Please copy each line below that contains the string "pose".

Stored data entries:
_ _ _
(* ===== verification/Bio.v ===== *)
(** The buffer cache of [bio.c], over the in-memory disk driver of [memide.c].

    A buffer is a [struct buf]; the NBUF buffers and the list head
    [bcache.head] are the entries of one table, and a pointer to a buffer is
    its index, so the links [prev] and [next] of the MRU list are those of the
    source. The disk is the array of blocks that [memdisk] points to. The
    state also counts the disk writes until power fails, if it does. *)

From S2P Require Import Prelude Dlist Block Sleeplock.

Open Scope Z_scope.

Definition B_VALID : Z := 0x2.
Definition B_DIRTY : Z := 0x4.

Record buf := Buf {
  b_flags : Z;
  b_dev : Z;
  b_blockno : Z;
  b_lock : sleeplock;
  b_refcnt : Z;
  b_prev : nat;
  b_next : nat;
  b_data : block
}.

Definition set_flags v b :=
  Buf v (b_dev b) (b_blockno b) (b_lock b) (b_refcnt b) (b_prev b) (b_next b) (b_data b).
Definition set_lockb l b :=
  Buf (b_flags b) (b_dev b) (b_blockno b) l (b_refcnt b) (b_prev b) (b_next b) (b_data b).
Definition set_refcnt v b :=
  Buf (b_flags b) (b_dev b) (b_blockno b) (b_lock b) v (b_prev b) (b_next b) (b_data b).
Definition set_prev p b :=
  Buf (b_flags b) (b_dev b) (b_blockno b) (b_lock b) (b_refcnt b) p (b_next b) (b_data b).
Definition set_next n b :=
  Buf (b_flags b) (b_dev b) (b_blockno b) (b_lock b) (b_refcnt b) (b_prev b) n (b_data b).
Definition set_data d b :=
  Buf (b_flags b) (b_dev b) (b_blockno b) (b_lock b) (b_refcnt b) (b_prev b) (b_next b) d.

Record bcache := BCache {
  bc_lock : bool;
  bufs : list buf;         (* bcache.buf, then bcache.head *)
  disk : list block;
  power : option nat       (* disk writes left before power fails *)
}.

Definition set_bc_lock l s := BCache l (bufs s) (disk s) (power s).
Definition set_bufs l s := BCache (bc_lock s) l (disk s) (power s).
Definition set_disk d s := BCache (bc_lock s) (bufs s) d (power s).

(** &bcache.head *)
Definition HEAD : nat := Z.to_nat NBUF.

Definition acquire_bc : M bcache unit :=
  s ← get; if bc_lock s then panic "acquire" else put (set_bc_lock true s).
Definition release_bc : M bcache unit :=
  s ← get; if bc_lock s then put (set_bc_lock false s) else panic "release".

(** Reading and assigning through a [struct buf] pointer. *)
Definition rd (k : nat) : M bcache buf :=
  s ← get; match bufs s !! k with Some b => mret b | None => panic "wild pointer" end.
Definition wr (k : nat) (f : buf -> buf) : M bcache unit :=
  b ← rd k; modify (fun s => set_bufs (<[k := f b]> (bufs s)) s).

(** An operation of the sleep lock inside buffer [k]. *)
Definition on_lock {A} (k : nat) (m : M sleeplock A) : M bcache A := fun s =>
  match bufs s !! k with
  | Some b =>
      match m (b_lock b) with
      | Ret a l => Ret a (set_bufs (<[k := set_lockb l b]> (bufs s)) s)
      | Stop w l => Stop w (set_bufs (<[k := set_lockb l b]> (bufs s)) s)
      end
  | None => Stop (Panicked "wild pointer") s
  end.

(** Putting buffer [k] at the front of the MRU list. *)
Definition link_front (k : nat) : M bcache unit :=
  h ← rd HEAD;
  wr k (set_next (b_next h)) ;;
  wr k (set_prev HEAD) ;;
  h ← rd HEAD;
  wr (b_next h) (set_prev k) ;;
  wr HEAD (set_next k).

Definition binit : M bcache unit :=
  modify (set_bc_lock false) ;;
  wr HEAD (set_prev HEAD) ;;
  wr HEAD (set_next HEAD) ;;
  for_each (seq 0 (Z.to_nat NBUF)) (fun k =>
    on_lock k (initsleeplock "buffer") ;;   (* sets no link *)
    link_front k).

Section bio.
(** [myproc()->pid] *)
Variable me : Z.

(** ** memide.c *)

(** Storing a block on the disk, unless power fails first. *)
Definition disk_write (n : nat) (d : block) : M bcache unit := fun s =>
  match power s with
  | Some O => Stop Crashed s
  | Some (S p) => Ret tt (BCache (bc_lock s) (bufs s) (<[n := d]> (disk s)) (Some p))
  | None => Ret tt (set_disk (<[n := d]> (disk s)) s)
  end.

Definition iderw (k : nat) : M bcache unit :=
  h ← on_lock k (holdingsleep me);
  if negb h then panic "iderw: buf not locked"
  else
    b ← rd k;
    if Z.land (b_flags b) (Z.lor B_VALID B_DIRTY) =? B_VALID then panic "iderw: nothing to do"
    else if negb (b_dev b =? 1) then panic "iderw: request not for disk 1"
    else
      s ← get;
      match disk s !! Z.to_nat (b_blockno b) with
      | None => panic "iderw: block out of range"
      | Some d =>
          (if negb (Z.land (b_flags b) B_DIRTY =? 0) then
             wr k (set_flags (Z.ldiff (b_flags b) B_DIRTY)) ;;
             disk_write (Z.to_nat (b_blockno b)) (b_data b)
           else wr k (set_data d)) ;;
          wr k (fun b => set_flags (Z.lor (b_flags b) B_VALID) b)
      end.

(** ** bio.c *)

(** The two scans of bget, over [next] and over [prev]. *)
Fixpoint scan (fuel : nat) (dir : buf -> nat) (test : buf -> bool) (k : nat) :
    M bcache (option nat) :=
  match fuel with
  | O => out_of_fuel
  | S fuel =>
      if decide (k = HEAD) then mret None
      else b ← rd k; if test b then mret (Some k) else scan fuel dir test (dir b)
  end.

Definition bget (dev blockno : Z) : M bcache nat :=
  acquire_bc ;;
  (* Is the block already cached? *)
  h ← rd HEAD;
  r ← scan (S HEAD) b_next (fun b => (b_dev b =? dev) && (b_blockno b =? blockno)) (b_next h);
  match r with
  | Some k =>
      wr k (fun b => set_refcnt (u32 (b_refcnt b + 1)) b) ;;
      release_bc ;;
      on_lock k (acquiresleep me k) ;;
      mret k
  | None =>
      (* Not cached; recycle an unused buffer. *)
      r ← scan (S HEAD) b_prev
            (fun b => (b_refcnt b =? 0) && (Z.land (b_flags b) B_DIRTY =? 0)) (b_prev h);
      match r with
      | Some k =>
          wr k (fun b => Buf 0 dev blockno (b_lock b) 1 (b_prev b) (b_next b) (b_data b)) ;;
          release_bc ;;
          on_lock k (acquiresleep me k) ;;
          mret k
      | None => panic "bget: no buffers"
      end
  end.

Definition bread (dev blockno : Z) : M bcache nat :=
  k ← bget dev blockno;
  b ← rd k;
  when (Z.land (b_flags b) B_VALID =? 0) (iderw k) ;;
  mret k.

Definition bwrite (k : nat) : M bcache unit :=
  h ← on_lock k (holdingsleep me);
  if negb h then panic "bwrite"
  else
    wr k (fun b => set_flags (Z.lor (b_flags b) B_DIRTY) b) ;;
    iderw k.

(** [b->next->prev = b->prev; b->prev->next = b->next;] *)
Definition unlink (k : nat) : M bcache unit :=
  b ← rd k;
  wr (b_next b) (set_prev (b_prev b)) ;;
  b ← rd k;
  wr (b_prev b) (set_next (b_next b)).

Definition brelse (k : nat) : M bcache unit :=
  h ← on_lock k (holdingsleep me);
  if negb h then panic "brelse"
  else
    on_lock k releasesleep ;;
    acquire_bc ;;
    wr k (fun b => set_refcnt (u32 (b_refcnt b - 1)) b) ;;
    b ← rd k;
    when (b_refcnt b =? 0) (unlink k ;; link_front k) ;;
    release_bc.
Lemma slots_nodup start xs : NoDup (slots start xs).*1.
Proof.
  apply NoDup_alt. intros i j n. unfold slots. rewrite fmap_imap, !list_lookup_imap.
  destruct (xs !! i), (xs !! j); simpl; try done. unfold slot. intros [= <-] [=]. lia.
Qed.

Lemma write_log_spec (s : lstate S) h c start size bs xs :
  geom (lg s) start size (length h) -> lists (lg s) bs start size (length h) ->
  views (store s) h c ∅ (list_to_set bs) -> (length bs < capacity)%nat ->
  Forall2 (fun b x => c !! Z.to_nat b = Some x) bs xs ->
  wpe write_log s
    (fun _ s' => lg s' = lg s /\
       views (store s') (install h (slots start xs)) (install c (slots start xs)) ∅ (list_to_set bs))
    (crashed_in h (slots start xs)).
Proof.
  intros Hg Hp Hv Hcap Hxs. pose proof (Forall2_length _ _ _ Hxs) as Hlx.
  pose proof Hg as [Hst Hsz Hdv Hfit Hlen]. pose proof Hp as [Hn _ _ Hnd _ Hroom].
  unfold write_log. apply wpe_bind, wpe_gets.
  replace (Z.to_nat (lh_n (lg s))) with (length (slots start xs))
    by (unfold slots; rewrite length_imap, Hn; lia).
  apply (for_each_install s h c (fun _ => list_to_set bs)); [|done].
  intros i [n x] s' Hw Hl Hv'. unfold slots in Hw. rewrite list_lookup_imap in Hw.
  destruct (xs !! i) as [x'|] eqn:Hx; [|done]. injection Hw as <- <-.
  destruct (Forall2_lookup_r _ _ _ _ _ Hxs Hx) as (b & Hb & Hc).
  pose proof (lookup_lt_Some _ _ _ Hx) as Hi.
  pose proof (loggable_at _ _ _ _ _ _ _ Hp Hb) as [Hbr Hbo].
  apply wpe_bind, (lh_at_run _ bs _ _ _ _ b _ _ _ Hp Hb). apply wpe_st.
  rewrite Hst, Hdv. replace (Z.of_nat start + Z.of_nat i + 1) with (slot start i) by (unfold slot; lia).
  eapply wpe_mono; [| |eapply (log_block_spec _ _ _ _ (slot start i) b x'); [exact Hv'|..]]; simpl.
  - intros [] t Ht. done.
  - intros w t. apply (fun H => H).
  - rewrite length_install. unfold slot. lia.
  - rewrite length_install. lia.
  - rewrite length_install. lia.
  - apply elem_of_list_to_set, list_elem_of_lookup. eauto.
  - rewrite elem_of_list_to_set. intros [j Hj]%list_elem_of_lookup.
    pose proof (loggable_at _ _ _ _ _ _ _ Hp Hj) as [_ Ho]. unfold slot in Ho. lia.
  - rewrite size_list_to_set by done. done.
  - rewrite install_notin; [done|apply Forall_take, slots_pos|].
    intros Hin. rewrite fmap_take in Hin. apply elem_of_take in Hin as (j & Hj & _).
    apply list_elem_of_lookup_2, slots_fst in Hj as (j' & Hj' & Hjx). unfold slot in Hj'. lia.
  - intros t Ht. done.
Qed.

(** The pinned blocks while the blocks [bs] are installed: those still to
    install during commit, none during recovery. *)
Definition pins_during (start : nat) (bs : list Z) (pf : nat -> gset Z) : Prop :=
  forall i b, bs !! i = Some b ->
    (b ∈ pf i \/ pf i = ∅ /\ (1 < capacity)%nat) /\ (size (pf i) < capacity)%nat /\
    slot start i ∉ pf i /\ pf (Datatypes.S i) = pf i ∖ {[ b ]}.

Lemma zip_pos (bs : list Z) (xs : list block) :
  Forall (fun b => 0 <= b) bs -> Forall (fun w : Z * block => 0 <= w.1) (zip bs xs).
Proof.
  intros H. apply Forall_forall. intros [b x] Hin%elem_of_zip_l. rewrite Forall_forall in H. by apply H.
Qed.

Lemma lists_pos (l : log) bs start size len :
  lists l bs start size len -> Forall (fun b => 0 <= b) bs.
Proof. intros H. eapply Forall_impl; [apply (li_ok _ _ _ _ _ H)|]. intros b [? _]. lia. Qed.

(** Installing does not touch the log area. *)
Lemma install_zip_log (l : log) bs (xs : list block) start size len d i j :
  lists l bs start size len -> (start <= i < start + size)%nat ->
  install d (take j (zip bs xs)) !! i = d !! i.
Proof.
  intros Hp Hi. apply install_notin; [apply Forall_take, zip_pos; by eapply lists_pos|].
  intros Hin. apply list_elem_of_fmap in Hin as ([b x] & Hb & Hin). simpl in Hb. subst b.
  apply elem_of_take in Hin as (k & Hk & _). apply list_elem_of_lookup_2, elem_of_zip_l in Hk.
  pose proof (li_ok _ _ _ _ _ Hp) as Ho. rewrite Forall_forall in Ho. destruct (Ho _ Hk) as [_ ?]. lia.
Qed.
(* ===== verification/Journal.v ===== *)
(** The log on concrete disks: runs of the log over the reference store and
    over the buffer cache, and the limit of the space reservation. *)

From S2P Require Import Prelude Block Sleeplock Bio Log Refstore.

Open Scope Z_scope.

(** A disk of 12 blocks whose log is blocks 2 to 5. *)
Definition demo_sb : block := put32 (put32 zero_block 12 4) 16 2.
Definition demo_disk : list block := <[1%nat := demo_sb]> (replicate 12 zero_block).
Definition ones : block := replicate (Z.to_nat BSIZE) 1.

(** Block 9 is logged, and power fails after two more disk writes. *)
Definition demo_log : log := Log false 2 4 0 0 ROOTDEV 1 (9 :: replicate 29 0) 0.
Definition demo_state : lstate rstore :=
  LState (RStore demo_disk (<[9%nat := ones]> demo_disk) ∅ {[ 9 ]} (Some 2%nat)) demo_log.

Lemma demo_disk_ok : Forall block_ok demo_disk.
Proof.
  apply Forall_insert; [by apply Forall_replicate, zero_block_ok|].
  repeat apply put32_ok; try apply zero_block_ok; unfold BSIZE; lia.
Qed.

Lemma ones_ok : block_ok ones.
Proof. split; [apply length_replicate|]. apply Forall_replicate. unfold in_u8. lia. Qed.

Lemma demo_views : views (store demo_state) demo_disk (<[9%nat := ones]> demo_disk) ∅ (list_to_set [9]).
Proof.
  split; [|by split_and!; [..|apply set_eq; set_solver]].
  split; cbn [demo_state store r_content r_home r_holds r_pinned].
  - vm_compute. reflexivity.
  - apply Forall_insert; [apply demo_disk_ok|apply ones_ok].
  - apply demo_disk_ok.
  - done.
  - intros b Hb _ Hp. apply list_lookup_insert_ne. set_solver by lia.
Qed.

Lemma commit_atomic_witness :
  wpe commit demo_state (fun _ s' => settled 2 4 (<[9%nat := ones]> demo_disk) s')
    (fun w s' => w = Crashed /\ ~ lsteady demo_state /\
       exists D, (D = demo_disk \/ D = <[9%nat := ones]> demo_disk) /\
       forall d l0, rtc boot_crash (home (store s')) d -> length (lh_block l0) = Z.to_nat LOGSIZE ->
         wp (initlog ROOTDEV) (LState (reboot d None) l0) (fun _ s'' => settled 2 4 D s'')).
Proof.
  apply (commit_atomic demo_state demo_disk (<[9%nat := ones]> demo_disk) 2 4 [9] zero_block).
  - split; [done|done|done|vm_compute; lia|reflexivity].
  - split; [done|done|done|apply NoDup_singleton| |simpl; lia].
    constructor; [|constructor]. vm_compute. split; [by split|]. intros [_ H]. discriminate.
  - apply demo_views.
  - vm_compute. lia.
  - vm_compute. lia.
  - vm_compute. reflexivity.
  - vm_compute. reflexivity.
  - lia.
  - exists demo_sb. vm_compute. repeat split.
Defined.

(** ** Running file system calls against the log, over the buffer cache *)

(** The store of process 1. *)
#[local] Instance kernel_store : BlockStore bcache := bio_store 1.

(** A call begins; or call [i] modifies block [b]: it reads the block, logs it
    as a new block of the transaction, and releases it. *)
Inductive action := Begins | Modifies (i : nat) (b : Z).

Definition run_action (a : action) (c : lstate bcache * list nat) : option (lstate bcache * list nat) :=
  match a with
  | Begins => match begin_op c.1 with Ret _ s' => Some (s', Z.to_nat MAXOPBLOCKS :: c.2) | Stop _ _ => None end
  | Modifies i b =>
      match c.2 !! i, Block.bread ROOTDEV b (store c.1) with
      | Some (S r), Ret k t =>
          let s1 := LState t (lg c.1) in
          match log_write k s1 with
          | Ret _ s2 =>
              if decide (lh_n (lg s2) = lh_n (lg s1) + 1) then
                match Block.brelse k (store s2) with
                | Ret _ t3 => Some (LState t3 (lg s2), <[i := r]> c.2)
                | Stop _ _ => None
                end
              else None
          | Stop _ _ => None
          end
      | _, _ => None
      end
  end.

Definition run_actions (l : list action) (c : lstate bcache * list nat) : option (lstate bcache * list nat) :=
  foldl (fun oc a => oc ≫= run_action a) (Some c) l.

Lemma run_action_sound a c c' : run_action a c = Some c' -> rtc log_step c c'.
Proof.
  destruct c as [s R]. destruct a as [|i b]; cbn [run_action fst snd].
  - destruct (begin_op s) as [[] s'|] eqn:Hb; [|done]. intros [= <-]. by apply rtc_once, step_begin.
  - destruct (R !! i) as [[|r]|] eqn:Hi; [done| |done].
    destruct (Block.bread ROOTDEV b (store s)) as [k t|] eqn:Hk; [|done].
    destruct (log_write k (LState t (lg s))) as [[] s2|] eqn:Hw; [|done].
    case_decide as Hn; [|done]. destruct (Block.brelse k (store s2)) as [[] t3|] eqn:Hr; [|done].
    intros [= <-]. eapply rtc_l; [apply (step_store s R t)|].
    eapply rtc_l; [by apply (step_add _ R i r k s2)|]. apply rtc_once, step_store.
Qed.

Lemma run_actions_stuck l : foldl (fun oc a => oc ≫= run_action a) None l = None.
Proof. by induction l. Qed.

Lemma run_actions_sound l c c' : run_actions l c = Some c' -> rtc log_step c c'.
Proof.
  revert c; induction l as [|a l IH]; intros c; unfold run_actions; simpl; [by intros [= <-]|].
  destruct (run_action a c) as [c1|] eqn:Ha.
  - intros H. etransitivity; [by eapply run_action_sound|]. by apply IH.
  - by rewrite run_actions_stuck.
Qed.

(** The machine after boot, with a log of LOGSIZE blocks as mkfs makes it. *)
Definition fresh_log : lstate bcache :=
  LState (boot_bcache (replicate 140 zero_block) None)
    (Log false 2 LOGSIZE 0 0 ROOTDEV 0 (replicate (Z.to_nat LOGSIZE) 0) 0).

(** Three calls begin; two modify ten blocks each and the third nine. *)
Definition busy_calls : list action :=
  [Begins; Begins; Begins] ++ ((fun i => Modifies (i `div` 10)%nat (100 + Z.of_nat i)) <$> seq 0 29).

(** Calls running, blocks still promised to them, blocks logged, log size. *)
Definition summary (o : option (lstate bcache * list nat)) : option (nat * nat * Z * Z) :=
  match o with
  | Some (s, R) => Some (length R, sum_list R, lh_n (lg s), l_size (lg s))
  | None => None
  end.

Lemma summary_Some o a b c d :
  summary o = Some (a, b, c, d) ->
  exists s R, o = Some (s, R) /\ length R = a /\ sum_list R = b /\ lh_n (lg s) = c /\ l_size (lg s) = d.
Proof. destruct o as [[s R]|]; [|done]. intros [= <- <- <- <-]. eauto 8. Qed.

Lemma busy_summary : summary (run_actions busy_calls (fresh_log, [])) = Some (3%nat, 1%nat, 29, 30).
Proof. vm_compute. reflexivity. Qed.

Lemma quiet_summary :
  summary (run_actions (take 8 busy_calls) (fresh_log, [])) = Some (3%nat, 25%nat, 5, 30).
Proof. vm_compute. reflexivity. Qed.

(** C21: the reservation admits one block too many. The log of LOGSIZE blocks
    has a header and room for LOGSIZE - 1 blocks, but begin_op hands out
    LOGSIZE: after boot there is a run in which three calls are admitted, no
    call has logged more than MAXOPBLOCKS blocks, one still has a block left,
    and log_write panics whatever block it is given. *)
Theorem log_reservation_exceeds_log :
  exists s R, rtc log_step (fresh_log, []) (s, R) /\ length R = 3%nat /\ sum_list R = 1%nat /\
    forall k, log_write k s = Stop (Panicked "too big a transaction") s.
Proof.
  destruct (summary_Some _ _ _ _ _ busy_summary) as (s & R & Hrun & Hl & Hs & Hn & Hsz).
  exists s, R. split; [exact (run_actions_sound _ _ _ Hrun)|]. split; [exact Hl|]. split; [exact Hs|].
  intros k. unfold log_write. mred. rewrite Hn, Hsz. reflexivity.
Qed.

(** Five blocks of a call that stays within its budget; 25 more can be added. *)
Lemma log_space_reserved_witness :
  exists s R, rtc log_step (fresh_log, []) (s, R) /\ sum_list R = 25%nat /\
    (0 <= lh_n (lg s) /\ lh_n (lg s) + Z.of_nat (sum_list R) <= LOGSIZE /\ l_outstanding (lg s) = Z.of_nat (length R) /\
     forall k b, (0 < sum_list R)%nat -> bs_ok (store s) -> holds (store s) !! k = Some b ->
       wpe (log_write k) s (fun _ s' => lh_n (lg s) <= lh_n (lg s') <= lh_n (lg s) + 1)
         (fun w s' => w = Panicked "too big a transaction" /\ s' = s /\ l_size (lg s) <= LOGSIZE)).
Proof.
  destruct (summary_Some _ _ _ _ _ quiet_summary) as (s & R & Hrun & _ & Hsum & _).
  pose proof (run_actions_sound _ _ _ Hrun) as Hr. exists s, R. split; [exact Hr|]. split; [exact Hsum|].
  apply (log_space_reserved fresh_log s R); [reflexivity..|exact Hr].
Defined.
(** The result, and the bytes stored at [dst]. *)
Definition readi (ip : nat) (off n : Z) : MF (Z * list Z) :=
  i ← iat ip;
  if d_type (i_d i) =? T_DEV then
    if (d_major (i_d i) <? 0) || (NDEV <=? d_major (i_d i)) then mret (-1, [])
    else match devsw_read (d_major (i_d i)) with
         | None => mret (-1, [])
         | Some f => f ip (i32 n)
         end
  else if (d_size (i_d i) <? off) || (u32 (off + n) <? off) then mret (-1, [])
  else
    let n := if d_size (i_d i) <? u32 (off + n) then d_size (i_d i) - off else n in
    bs ← readi_loop (Datatypes.S (Z.to_nat n)) ip off n 0;
    mret (i32 n, bs).

Fixpoint writei_loop (fuel : nat) (ip : nat) (src : list Z) (off n tot : Z) : MF Z :=
  match fuel with
  | O => out_of_fuel
  | Datatypes.S fuel =>
      if tot <? n then
        i ← iat ip;
        addr ← bmap ip (off / BSIZE);
        bp ← dk (tx_bread (i_dev i) addr);
        d ← dk (tx_data bp);
        let m := Z.min (n - tot) (BSIZE - off mod BSIZE) in
        dk (tx_set bp (splice d (Z.to_nat (off mod BSIZE)) (sub src (Z.to_nat tot) (Z.to_nat m)))) ;;
        dk (tx_log_write bp) ;;
        dk (tx_brelse bp) ;;
        writei_loop fuel ip src (off + m) n (tot + m)
      else mret off
  end.

(** [src] is the [n] bytes that are written. *)
Definition writei (ip : nat) (src : list Z) (off : Z) : MF Z :=
  let n := Z.of_nat (length src) in
  i ← iat ip;
  if d_type (i_d i) =? T_DEV then
    if (d_major (i_d i) <? 0) || (NDEV <=? d_major (i_d i)) then mret (-1)
    else match devsw_write (d_major (i_d i)) with
         | None => mret (-1)
         | Some f => f ip src
         end
  else if (d_size (i_d i) <? off) || (u32 (off + n) <? off) then mret (-1)
  else if MAXFILE * BSIZE <? u32 (off + n) then mret (-1)
  else
    off ← writei_loop (Datatypes.S (Z.to_nat n)) ip src off n 0;
    i ← iat ip;
    when ((0 <? n) && (d_size (i_d i) <? off))
      (dmod ip (set_d_size off) ;;
       iupdate ip) ;;
    mret (i32 n).

(** ** Directories *)

(** strncmp on arrays of characters. *)
Fixpoint strncmp_arr (n : nat) (p q : list Z) : MF Z :=
  match n with
  | O => mret 0
  | Datatypes.S n =>
      match p, q with
      | c :: p, c' :: q =>
          if negb (c =? 0) && (c =? c') then strncmp_arr n p q else mret (c - c')
      | _, _ => wild
      end
  end.

Definition namecmp (s t : list Z) : MF Z := strncmp_arr (Z.to_nat DIRSIZ) s t.

(** struct dirent *)
Definition de_inum (de : list Z) : Z := get16 de 0.
Definition de_name (de : list Z) : list Z := drop 2 de.

(** The loop of dirlookup from offset [off]: the inode and the offset of its
    entry. *)
Fixpoint dirlookup_loop (fuel : nat) (dp : nat) (name : list Z) (off : Z) : MF (option (nat * Z)) :=
  match fuel with
  | O => out_of_fuel
  | Datatypes.S fuel =>
      i ← iat dp;
      if off <? d_size (i_d i) then
        r ← readi dp off DIRENT;
        if negb (r.1 =? DIRENT) then panic "dirlookup read"
        else if de_inum r.2 =? 0 then dirlookup_loop fuel dp name (u32 (off + DIRENT))
        else
          c ← namecmp name (de_name r.2);
          if c =? 0 then
            ip ← iget (i_dev i) (de_inum r.2);
            mret (Some (ip, off))
          else dirlookup_loop fuel dp name (u32 (off + DIRENT))
      else mret None
  end.

Definition dirlookup (dp : nat) (name : list Z) : MF (option (nat * Z)) :=
  i ← iat dp;
  if negb (d_type (i_d i) =? T_DIR) then panic "dirlookup not DIR"
  else dirlookup_loop (Datatypes.S (Z.to_nat (d_size (i_d i) / DIRENT) + 1)) dp name 0.

(** The loop of dirlink: the offset of the first free entry, or the end. *)
Fixpoint dirlink_loop (fuel : nat) (dp : nat) (off : Z) : MF Z :=
  match fuel with
  | O => out_of_fuel
  | Datatypes.S fuel =>
      i ← iat dp;
      if off <? d_size (i_d i) then
        r ← readi dp off DIRENT;
        if negb (r.1 =? DIRENT) then panic "dirlink read"
        else if de_inum r.2 =? 0 then mret off
        else dirlink_loop fuel dp (off + DIRENT)
      else mret off
  end.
_ _ _
● Problem solution:
  intros Hg Hp Hv Hcap Hxs. pose proof (Forall2_length _ _ _ Hxs) as Hlx.
  pose proof Hg as [Hst Hsz Hdv Hfit Hlen]. pose proof Hp as [Hn _ _ Hnd _ Hroom].
  pose proof (lookup_lt_Some _ _ _ Hx) as Hi.
  pose proof (loggable_at _ _ _ _ _ _ _ Hp Hb) as [Hbr Hbo].
    pose proof (loggable_at _ _ _ _ _ _ _ Hp Hj) as [_ Ho]. unfold slot in Ho. lia.
  pose proof (li_ok _ _ _ _ _ Hp) as Ho. rewrite Forall_forall in Ho. destruct (Ho _ Hk) as [_ ?]. lia.
  pose proof (run_actions_sound _ _ _ Hrun) as Hr. exists s, R. split; [exact Hr|]. split; [exact Hsum|].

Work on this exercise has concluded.